Connecting isolated components into a resilient, scalable, and observable distributed web.

graph TD
    Client[Mobile/Web Client] -->|HTTPS| API[API Gateway]
    API -->|gRPC| Service[Core Microservice]
    Service -->|Read/Write| Cache[(Redis Cache)]
    Service -->|Async| Queue[Kafka Event Bus]
    Service -->|Persist| DB[(Primary Database)]

HLD focuses on the system architecture, major components, and how they interact. It's about scalability, availability, and reliability.

Key Pillars:

  1. Scalability: Can the system handle 10x more users?
  2. Availability: Is the system always up?
  3. Consistency: Do all users see the same data?

Real-World Analogy:

Designing a city's plumbing and electrical grid without worrying about the specific fixtures in a single bathroom.

Technical Trade-offs: Messaging Systems

Pattern Ordering Durability Throughput Complexity
Log-based (Kafka) Strict (per partition) High Very High High
Memory-based (Redis Pub/Sub) None Low High Very Low
Push-based (RabbitMQ) Fair Medium Medium Medium

Key Takeaways

Production Readiness Checklist

Before deploying this architecture to a production environment, ensure the following Staff-level criteria are met:

  • High Availability: Have we eliminated single points of failure across all layers?
  • Observability: Are we exporting structured JSON logs, custom Prometheus metrics, and OpenTelemetry traces?
  • Circuit Breaking: Do all synchronous service-to-service calls have timeouts and fallbacks (e.g., via Resilience4j)?
  • Idempotency: Can our APIs handle retries safely without causing duplicate side effects?
  • Backpressure: Does the system gracefully degrade or return HTTP 429 when resources are saturated?

Verbal Interview Script

Interviewer: "How would you ensure high availability and fault tolerance for this specific architecture?"

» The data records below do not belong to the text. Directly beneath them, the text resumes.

(** What failed in a rollback: a step of the re-execution, parts of a teardown, or only the removal of
    the failed target's native objects ([nativeLeftoverError]). *)
Inductive TeardownErr := TdCore (e : OpErr) | TdKernel (e : OpErr) | TdNative (e : OpErr).
Inductive RollbackErr := RbExec (e : ExecErr) | RbTeardown (es : list TeardownErr) | RbLeftover (e : OpErr).
Definition is_native (e : TeardownErr) : bool := match e with TdNative _ => true | _ => false end.
Definition onlyNativeLeftover (e : RollbackErr) : bool :=
  match e with
  | RbExec _ => false
  | RbTeardown es => forallb is_native es && negb (bool_decide (es = []))
  | RbLeftover _ => true
  end.
Definition nl : string := String (Ascii.ascii_of_nat 10) "".
Definition leftover_msg (e : OpErr) : string :=
  "the router-native tunnels being rolled back could not be removed: " +:+ e_msg e.
Definition teardown_msg (e : TeardownErr) : string :=
  match e with
  | TdCore e => "stop core: " +:+ e_msg e
  | TdKernel e => "kernel plane teardown: " +:+ e_msg e
  | TdNative e => leftover_msg e
  end.
Definition exec_msg (e : ExecErr) : string := x_Step e +:+ ": " +:+ e_msg (x_Err e).
Definition rollback_msg (e : RollbackErr) : string :=
  match e with
  | RbExec e => exec_msg e
  | RbTeardown es => String.concat nl (map teardown_msg es)
  | RbLeftover e => leftover_msg e
  end.

Section exec.
Context {Car : Carriers} {R : Router}.
(** C21: an execution does its steps in make-before-break order and stops at the first failure: a success did
    every step of [step_names], and an error names either the program itself, with nothing done, or the
    step right after the ones done. A demo's materialization does nothing. *)
Theorem execution_in_order ctx ops m previous s r e s' :
  executeMaterialization ctx ops m previous s = (Some (r, e), s') ->
  match e with
  | None => Steps r = if materializationIsDemo m then [] else step_names m previous
  | Some e => (x_Step e = "program"%string /\ r = no_result) \/
      exists rest, step_names m previous = Steps r ++ x_Step e :: rest
  end.
Proof.
  intros E. apply (wp_run _ (fun v _ => match v.2 with
    | None => Steps v.1 = if materializationIsDemo m then [] else step_names m previous
    | Some e => (x_Step e = "program"%string /\ v.1 = no_result) \/
        exists rest, step_names m previous = Steps v.1 ++ x_Step e :: rest
    end) anywhere) with (s := s) (a := (r, e)) in E; [exact E|]. clear E r e s'.
  assert (Hno : forall msg, wp (mret (no_result, Some (mkExecErr "program" (mkErr msg false)))) (fun v _ => match v.2 with
    | None => Steps v.1 = if materializationIsDemo m then [] else step_names m previous
    | Some e => (x_Step e = "program"%string /\ v.1 = no_result) \/
        exists rest, step_names m previous = Steps v.1 ++ x_Step e :: rest
    end) anywhere s) by (intros msg; apply wp_ret; by left).
  unfold executeMaterialization. destruct (negb (known m)); [apply Hno|].
  destruct (materializationIsDemo m); [by apply wp_ret|].
  destruct (List.find _ _) as [action|]; [apply Hno|]. destruct (native_ops_missing ops m) eqn:En; [apply Hno|].
  destruct (core ops) as [fc|]; [|apply Hno]. destruct (kernel ops) as [fk|]; [|apply Hno].
  destruct (plugins ops) as [fp|]; [|apply Hno]. destruct (coreRunning ops) as [fr|]; [|apply Hno].
  apply wp_bind. eapply wp_mono_post; [by apply planes_steps|]. intros [r [e|[]]] s'; cbn.
  - intros (pre & rest & Hp & Hs). apply wp_ret. right. exists rest. cbn. by rewrite Hp, Hs.
  - intros Hs. apply wp_ret. exact Hs.
Qed.
End steps.

(** * What an execution and a rollback leave, step by step

    The invariant of a run of the executor's steps ([stage]) and what follows of a whole run and of
    [rollbackTo], over any adapters that keep [RouterLaws]. *)

Section run.
Context {Car : Carriers} {R : Router} {V : RouterView} (ops : applyExecOps) (Laws : RouterLaws ops).
Implicit Types (s : Server) (w : World) (m : Materialization).

(** Where a run of [m] that began in world [w0] stands: [cb], [kb]: its core and kernel steps are done. *)
Record stage (m : Materialization) (w0 : World) (cb kb : bool) (r : applyExecResult) (w : World) : Prop := {
  st_untouched : Mutated r = false -> calm w0 w;
  st_before : kb = false -> keeps_planes w0 w;
  st_kernel : kb = true -> kernel_present m = true -> whole w (plane (m_Kernel m));
  st_core : cb = true -> core_of w = expected_core (m_Core m);
  st_mark : stepKernel ∈ Steps r <-> kb = true
}.
(** What is known of a run that ended, with an error or without one. *)
Record ended (m : Materialization) (w0 : World) (r : applyExecResult) (e : option ExecErr) (w : World) : Prop := {
  en_untouched : Mutated r = false -> calm w0 w;
  en_before : kernelPlaneAfter r e = rollbackPlaneTested -> keeps_planes w0 w;
  en_kernel : kernelPlaneAfter r e = rollbackPlaneCommitted -> kernel_present m = true -> whole w (plane (m_Kernel m))
}.
Lemma stage_start m w : stage m w false false no_result w.
Proof. split; try done; intros; [apply calm_refl|by intros ?|]. split; [by intros ?%elem_of_nil|done]. Qed.
Lemma stage_calm m w0 cb kb r w w' : stage m w0 cb kb r w -> calm w w' -> stage m w0 cb kb r w'.
Proof.
  intros [Hu Hb Hk Hc Hm] Hcalm. pose proof Hcalm as [Hsame Hkeep]. split; try done.
  - intros H. eapply calm_trans; eauto.
  - intros H. eapply keeps_planes_trans; eauto.
  - auto.
  - intros H. rewrite Hsame. auto.
Qed.
Lemma stage_ended m w0 cb kb r w e : stage m w0 cb kb r w -> e <> Some stepKernel -> forall err, x_Step <$> err = e -> ended m w0 r err w.
Proof.
  intros [Hu Hb Hk Hc Hm] He err Herr.
  assert (Hpl : kernelPlaneAfter r err = if kb then rollbackPlaneCommitted else rollbackPlaneTested).
  { unfold kernelPlaneAfter. case_bool_decide as Hin; [by apply Hm in Hin as ->|].
    destruct kb; [by destruct Hin; apply Hm|]. destruct err as [[st er]|]; [|done].
    cbn in *. case_bool_decide; [congruence|done]. }
  split; [done|rewrite Hpl..]; destruct kb; auto; done.
Qed.
(** ** After the execution *)
Definition revision_of (p : Prepared) (at_ : Z) : Revision :=
  mkRevision (DesiredRev (p_Desired p)) at_ (Some (p_Desired p)) (p_Materialization p) "".
(** The rollback of a failed execution: to the baseline, or, over a Test whose own rollback had failed,
    to the committed configuration, from the failed target and then from that Test. *)
Definition roll_back_apply (ctx : Ctx) (p : Prepared) : C Server (string * option RollbackErr) :=
  s ← gets rec;
  match p_Outstanding p with
  | None => rollbackTo ctx ops (p_Baseline p) (Some (p_Materialization p))
  | Some _ =>
      let target := Committed s in
      v ← rollbackTo ctx ops target (Some (p_Materialization p));
      match v.2 with
      | Some _ => mret v
      | None =>
          v ← rollbackTo ctx ops target (rv_Materialization <$> p_Baseline p);
          mret (match v.2 with
                | Some e => if bool_decide (v.1 = rollbackPlaneTested) then (rollbackPlaneCommitted, Some e) else v
                | None => v
                end)
      end
  end.
(** What is recorded of a rollback that failed with [err] after getting as far as [plane] says. *)
Definition note_failed_rollback (p : Prepared) (forwardPlane plane : string) (err : RollbackErr) : C Server unit :=
  s ← gets rec;
  match p_Outstanding p with
  | Some _ =>
      noteRollbackFailed_ (p_Baseline p)
        (if bool_decide (plane = rollbackPlaneTested) && negb (bool_decide (forwardPlane = rollbackPlaneTested)) then rollbackPlaneUnknown else plane) err
  | None =>
      if bool_decide (is_Some (p_Baseline p)) && sameRevision (p_Baseline p) (Live s) then
        noteRollbackFailed_ (p_Baseline p)
          (if bool_decide (plane = rollbackPlaneCommitted)
              || (bool_decide (plane = rollbackPlaneTested) && bool_decide (forwardPlane = rollbackPlaneTested))
           then rollbackPlaneTested else rollbackPlaneUnknown) err
      else
        t ← time_now;
        noteLiveRollbackOutstanding_ (revision_of p t)
          (if bool_decide (plane = rollbackPlaneTested) then
             if bool_decide (forwardPlane = rollbackPlaneTested) then rollbackPlaneCommitted
             else if bool_decide (forwardPlane = rollbackPlaneUnknown) then rollbackPlaneUnknown else plane
           else plane) err
  end.
Definition rolled_back_or_noted (ctx : Ctx) (p : Prepared) (forwardPlane : string) : C Server bool :=
  _ ← setStage "rollback";
  v ← roll_back_apply ctx p;
  match v.2 with
  | Some err => _ ← note_failed_rollback p forwardPlane v.1 err; mret false
  | None =>
      _ ← match p_Outstanding p with
          | Some _ => _ ← update recordRollback; on_failsafe MarkRolledBack
          | None => mret tt
          end;
      mret true
  end.
Definition failure_message (stage : string) (rolledBack finished mutated : bool) : string :=
  let msg := "the " +:+ stageLabel stage +:+ " could not be applied" in
  if rolledBack && finished then
    msg +:+ "; the committed configuration was restored, which also completes the earlier rollback that had failed"
  else if rolledBack then msg +:+ "; the previous configuration was restored"
  else if mutated then msg +:+ "; the previous configuration could NOT be fully restored"
  else msg.
Definition applyFailed (ctx : Ctx) (p : Prepared) (r : applyExecResult) (e : ExecErr) : C Server applyError :=
  rolledBack ← (if Mutated r then rolled_back_or_noted ctx p (kernelPlaneAfter r (Some e)) else mret false);
  _ ← recordFailure_ (DesiredRev (p_Desired p)) (exec_msg e);
  mret (mkApplyError 500 applyCodeApplyFailed
    (failure_message (x_Step e) rolledBack (bool_decide (is_Some (p_Outstanding p))) (Mutated r))
    (outputTail (e_msg (x_Err e)) 2048) (x_Step e) (Some rolledBack) []).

Candidate: "To achieve 'Five Nines' (99.999%) availability, we must eliminate all Single Points of Failure (SPOF). I would deploy the API Gateway and stateless microservices across multiple Availability Zones (AZs) behind an active-active load balancer. For the data layer, I would use asynchronous replication to a read-replica in a different region for disaster recovery. Furthermore, it's not enough to just deploy redundantly; we must protect the system from cascading failures. I would implement strict timeouts, retry mechanisms with exponential backoff and jitter, and Circuit Breakers (using a library like Resilience4j) on all synchronous network calls between microservices."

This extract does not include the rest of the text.